Suchergebnisse

Marine Ökosysteme wie Mangrovenwälder, Seegraswiesen, Salzwiesen und Makroalgen sowie marine Sedimente verfügen über die Eigenschaft, Kohlenstoff in ihrer Biomasse und Sedimenten zu speichern. Durch die Rehabilitation, Wiederherstellung und den Schutz dieser Ökosysteme kann somit das Potential des Ozeans zur Aufnahme von atmosphärischem CO2 erhöht werden.
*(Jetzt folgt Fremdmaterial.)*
Definition parses (selector : string) : bool :=
  match selector with
  | String "[" _ => false
  | _ => true
  end.

Definition tagMatches (selector : string) (ctx : Element) : list Element :=
  List.filter (fun e => String.eqb (tagName e) selector) (descendants ctx).

Definition tagFacade : Facade := {|
  select selector ctx :=
    if parses selector then Returned (head (tagMatches selector ctx))
    else Thrown (JsError ("unparsable selector: " ++ selector));
  selectAll selector ctx :=
    if parses selector then Returned (tagMatches selector ctx)
    else Thrown (JsError ("unparsable selector: " ++ selector));
  getText := textOf
|}.

Definition el (tag : string) (props : list (string * string))
    (kids : list (Element + string)) : Element :=
  mkElement tag (list_to_map (map (fun '(k, v) => (k, PVString v)) props)) kids.

Definition stringProp (selector attribute : option string) : SchemaProperty :=
  mkSchemaProperty (Some "string") None selector attribute None None None None.
Definition arrayProp (selector : option string) (items : option SchemaProperty)
  : SchemaProperty :=
  mkSchemaProperty (Some "array") None selector None None None None items.
Definition objectProp (selector : option string)
    (entries : option (list (string * SchemaProperty))) (req : option (list string))
  : SchemaProperty :=
  mkSchemaProperty (Some "object") None selector None None entries req None.

Definition demoBlock : Element :=
  el "div" [] [inl (el "h2" [] [inr "Hi"]);
               inl (el "ul" [] [inl (el "li" [] [inr " x "]); inl (el "li" [] [inr "y"])])].
Definition demoSchema : BlockSchema :=
  mkBlockSchema None None None
    (Some [("title", stringProp (Some "h2") None);
           ("tags", arrayProp (Some "li") (Some (stringProp None None)))]) None.

(** [prefixed l m]: [m], run after the warnings [l] were printed. *)
Definition prefixed {A} (l : list LogEntry) (m : M A) : M A :=
  mkM (l ++ logs m) (outcome m).


(** ** Sample pages and schemas *)

(** [<a href="">Y</a>] *)
Definition emptyHref : Element := el "a" [("href", "")] [inr "Y"].
(** [<a href="X">Y</a>] *)
Definition linkXY : Element := el "a" [("href", "X")] [inr "Y"].
(** [<div><a href="X">Y</a><p>body</p></div>] *)
Definition card : Element :=
  el "div" [] [inl linkXY; inl (el "p" [] [inr "body"])].

(** ** Vocabulary of the statements *)


(** What a caught-or-not field extraction contributes to the driver. *)
Definition fieldValue (m : M (option Value)) : option Value :=
  match outcome m with
  | Returned r => r
  | Thrown _ => None
  end.

Definition fieldLogs (blockName propertyName : string) (m : M (option Value))
  : list LogEntry :=
  logs m ++
  match outcome m with
  | Returned _ => []
  | Thrown error =>
      [Warn ("Error extracting property " ++ propertyName
             ++ " for block " ++ blockName ++ ":") (Some error)]
  end.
Dieses Potential wurde in Vorbereitung der 15. UN-Klimakonferenz in Kopenhagen 2009 unter dem Konzept "Blue Carbon" eingeführt und wird seitdem weiter erforscht und in politischen Prozessen weiterentwickelt. Die langfristige Sequestrierung von atmosphärischem CO2 durch Blue-Carbon-Ökosysteme unterstützt Umsetzungsprozesse zur Erreichung der Ziele des Pariser Abkommens. Das über Blue-Carbon-Ökosysteme sequestrierte CO2 zählt als Teil der globalen Kohlenstoffsenke als "negative Emissionen". So erreichte negative Emissionen sollten jedoch nicht zur Umgehung von ohnehin notwendigen politischen und wirtschaftlichen Schritten in Richtung einer CO2-neutralen Zukunft führen. Die Wiederherstellung und Rehabilitation von Blue-Carbon-Ökosystemen zur Erhöhung der natürlichen Kohlenstoffsenke des Planeten sollte zusätzlich zu einer signifikanten globalen Emissionsreduktion eingesetzt werden. Diese Studie erörtert die wissenschaftlichen, ökonomischen und politischen Fortschritte im Bereich Blue Carbon und stellt mögliche politische Handlungspfade vor, die das Potential von Blue-Carbon-Ökosystemen zum Klimaschutz in, durch und mit Deutschland stärken. Für die verschiedenen Blue-Carbon-Ökosysteme wird aufgezeigt, inwiefern die Ausweitung und der Schutz dieser Ökosystemen weitere Ziele der Klimaanpassung und der nachhaltigen Entwicklung unterstützen. Aufbauend auf einer Auswertung praktischer Umsetzungsbeispiele von Blue-Carbon-Projekten und möglicher Finanzierungsmechanismen wird nachfolgend ein politischer Handlungsleitpfaden für Deutschland in Bezug auf Blue Carbon entwickelt. Die politischen Handlungsempfehlungen wurden gemeinsam mit dem Bundesministerium für Umwelt, ...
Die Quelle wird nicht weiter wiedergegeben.